··· EXTRACTED ENTRIES ···
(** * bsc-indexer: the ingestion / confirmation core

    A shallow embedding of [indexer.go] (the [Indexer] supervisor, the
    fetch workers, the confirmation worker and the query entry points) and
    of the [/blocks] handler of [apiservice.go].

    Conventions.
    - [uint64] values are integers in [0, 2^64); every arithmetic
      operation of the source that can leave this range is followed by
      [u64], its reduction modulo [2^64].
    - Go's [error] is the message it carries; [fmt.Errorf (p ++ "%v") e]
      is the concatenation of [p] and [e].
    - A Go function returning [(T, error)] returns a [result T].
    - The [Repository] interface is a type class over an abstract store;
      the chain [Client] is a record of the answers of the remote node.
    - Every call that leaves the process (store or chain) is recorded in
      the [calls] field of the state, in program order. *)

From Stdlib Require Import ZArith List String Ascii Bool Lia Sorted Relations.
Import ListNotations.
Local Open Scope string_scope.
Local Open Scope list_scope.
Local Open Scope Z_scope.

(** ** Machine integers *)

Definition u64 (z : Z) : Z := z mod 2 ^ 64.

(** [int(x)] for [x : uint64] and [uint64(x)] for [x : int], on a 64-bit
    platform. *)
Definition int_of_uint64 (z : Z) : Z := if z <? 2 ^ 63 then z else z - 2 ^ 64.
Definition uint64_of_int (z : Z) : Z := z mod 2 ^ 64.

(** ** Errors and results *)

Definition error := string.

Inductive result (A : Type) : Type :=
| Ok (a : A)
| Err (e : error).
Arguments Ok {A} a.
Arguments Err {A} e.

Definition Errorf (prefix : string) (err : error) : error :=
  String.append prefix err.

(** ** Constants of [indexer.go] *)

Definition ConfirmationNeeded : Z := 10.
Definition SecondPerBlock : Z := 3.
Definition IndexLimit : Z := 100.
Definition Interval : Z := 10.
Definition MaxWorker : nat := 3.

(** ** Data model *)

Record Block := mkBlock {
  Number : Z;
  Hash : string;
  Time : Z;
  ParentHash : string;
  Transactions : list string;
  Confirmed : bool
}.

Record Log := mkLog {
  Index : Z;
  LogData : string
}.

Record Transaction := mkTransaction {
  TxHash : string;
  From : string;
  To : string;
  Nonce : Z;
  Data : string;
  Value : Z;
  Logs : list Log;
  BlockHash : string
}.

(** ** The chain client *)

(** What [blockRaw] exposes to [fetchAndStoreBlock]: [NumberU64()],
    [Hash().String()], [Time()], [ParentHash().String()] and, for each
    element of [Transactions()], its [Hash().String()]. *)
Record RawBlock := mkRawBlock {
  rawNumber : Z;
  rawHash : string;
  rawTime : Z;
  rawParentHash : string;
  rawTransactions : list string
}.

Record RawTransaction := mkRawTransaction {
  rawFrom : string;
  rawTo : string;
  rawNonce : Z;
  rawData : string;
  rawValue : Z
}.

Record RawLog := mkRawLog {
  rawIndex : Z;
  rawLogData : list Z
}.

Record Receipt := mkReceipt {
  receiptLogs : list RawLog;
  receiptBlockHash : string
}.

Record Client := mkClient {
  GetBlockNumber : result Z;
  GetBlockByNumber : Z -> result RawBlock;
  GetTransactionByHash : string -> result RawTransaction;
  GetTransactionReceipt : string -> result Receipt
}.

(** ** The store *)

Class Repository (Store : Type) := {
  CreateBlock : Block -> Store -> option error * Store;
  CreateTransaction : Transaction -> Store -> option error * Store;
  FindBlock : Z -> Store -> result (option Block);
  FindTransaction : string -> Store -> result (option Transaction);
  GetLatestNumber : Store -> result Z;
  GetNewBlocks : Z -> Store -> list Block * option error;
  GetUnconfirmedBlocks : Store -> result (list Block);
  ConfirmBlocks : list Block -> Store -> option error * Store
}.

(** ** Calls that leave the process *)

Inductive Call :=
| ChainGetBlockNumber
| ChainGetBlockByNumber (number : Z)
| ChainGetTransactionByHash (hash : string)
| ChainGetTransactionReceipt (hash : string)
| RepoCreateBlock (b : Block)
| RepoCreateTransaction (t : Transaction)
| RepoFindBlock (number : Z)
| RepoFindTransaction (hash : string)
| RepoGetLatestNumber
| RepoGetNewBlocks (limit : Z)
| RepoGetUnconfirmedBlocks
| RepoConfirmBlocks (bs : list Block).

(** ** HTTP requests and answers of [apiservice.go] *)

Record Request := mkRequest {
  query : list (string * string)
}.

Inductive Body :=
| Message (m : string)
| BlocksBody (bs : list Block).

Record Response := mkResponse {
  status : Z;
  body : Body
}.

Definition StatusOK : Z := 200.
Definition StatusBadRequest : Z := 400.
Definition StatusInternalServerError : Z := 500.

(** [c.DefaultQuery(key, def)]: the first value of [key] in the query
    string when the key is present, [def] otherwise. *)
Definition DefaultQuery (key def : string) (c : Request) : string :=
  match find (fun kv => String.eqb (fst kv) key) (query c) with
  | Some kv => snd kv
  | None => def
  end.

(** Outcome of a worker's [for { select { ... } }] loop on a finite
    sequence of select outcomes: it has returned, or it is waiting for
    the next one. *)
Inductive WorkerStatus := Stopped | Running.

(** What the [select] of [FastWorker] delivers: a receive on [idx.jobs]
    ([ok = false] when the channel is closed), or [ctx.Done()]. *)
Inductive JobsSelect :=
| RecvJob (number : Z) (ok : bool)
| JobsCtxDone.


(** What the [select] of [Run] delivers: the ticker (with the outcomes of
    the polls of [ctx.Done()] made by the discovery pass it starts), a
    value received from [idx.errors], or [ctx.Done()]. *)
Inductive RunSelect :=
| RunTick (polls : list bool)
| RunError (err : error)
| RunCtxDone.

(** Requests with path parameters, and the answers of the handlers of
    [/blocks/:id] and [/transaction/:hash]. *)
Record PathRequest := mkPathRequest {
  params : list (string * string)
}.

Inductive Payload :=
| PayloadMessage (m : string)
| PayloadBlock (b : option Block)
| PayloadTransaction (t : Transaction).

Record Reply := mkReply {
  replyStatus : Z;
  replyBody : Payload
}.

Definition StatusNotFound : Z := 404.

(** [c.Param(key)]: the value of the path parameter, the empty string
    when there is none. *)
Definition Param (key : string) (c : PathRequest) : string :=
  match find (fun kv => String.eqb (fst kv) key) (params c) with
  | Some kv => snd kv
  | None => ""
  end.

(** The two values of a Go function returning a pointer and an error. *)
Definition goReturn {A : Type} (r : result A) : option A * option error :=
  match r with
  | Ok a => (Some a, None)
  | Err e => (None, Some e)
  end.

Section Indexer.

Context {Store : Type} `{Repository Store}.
···
# REQUIREMENT
Repeat word for word the lines above that run from the line containing "GetTransactionReceipt : string" through the line containing "ChainGetTransactionReceipt (hash : string)", both ends included, and nothing else.

# RESULT
  GetTransactionReceipt : string -> result Receipt
}.

(** ** The store *)

Class Repository (Store : Type) := {
  CreateBlock : Block -> Store -> option error * Store;
  CreateTransaction : Transaction -> Store -> option error * Store;
  FindBlock : Z -> Store -> result (option Block);
  FindTransaction : string -> Store -> result (option Transaction);
  GetLatestNumber : Store -> result Z;
  GetNewBlocks : Z -> Store -> list Block * option error;
  GetUnconfirmedBlocks : Store -> result (list Block);
  ConfirmBlocks : list Block -> Store -> option error * Store
}.

(** ** Calls that leave the process *)

Inductive Call :=
| ChainGetBlockNumber
| ChainGetBlockByNumber (number : Z)
| ChainGetTransactionByHash (hash : string)
| ChainGetTransactionReceipt (hash : string)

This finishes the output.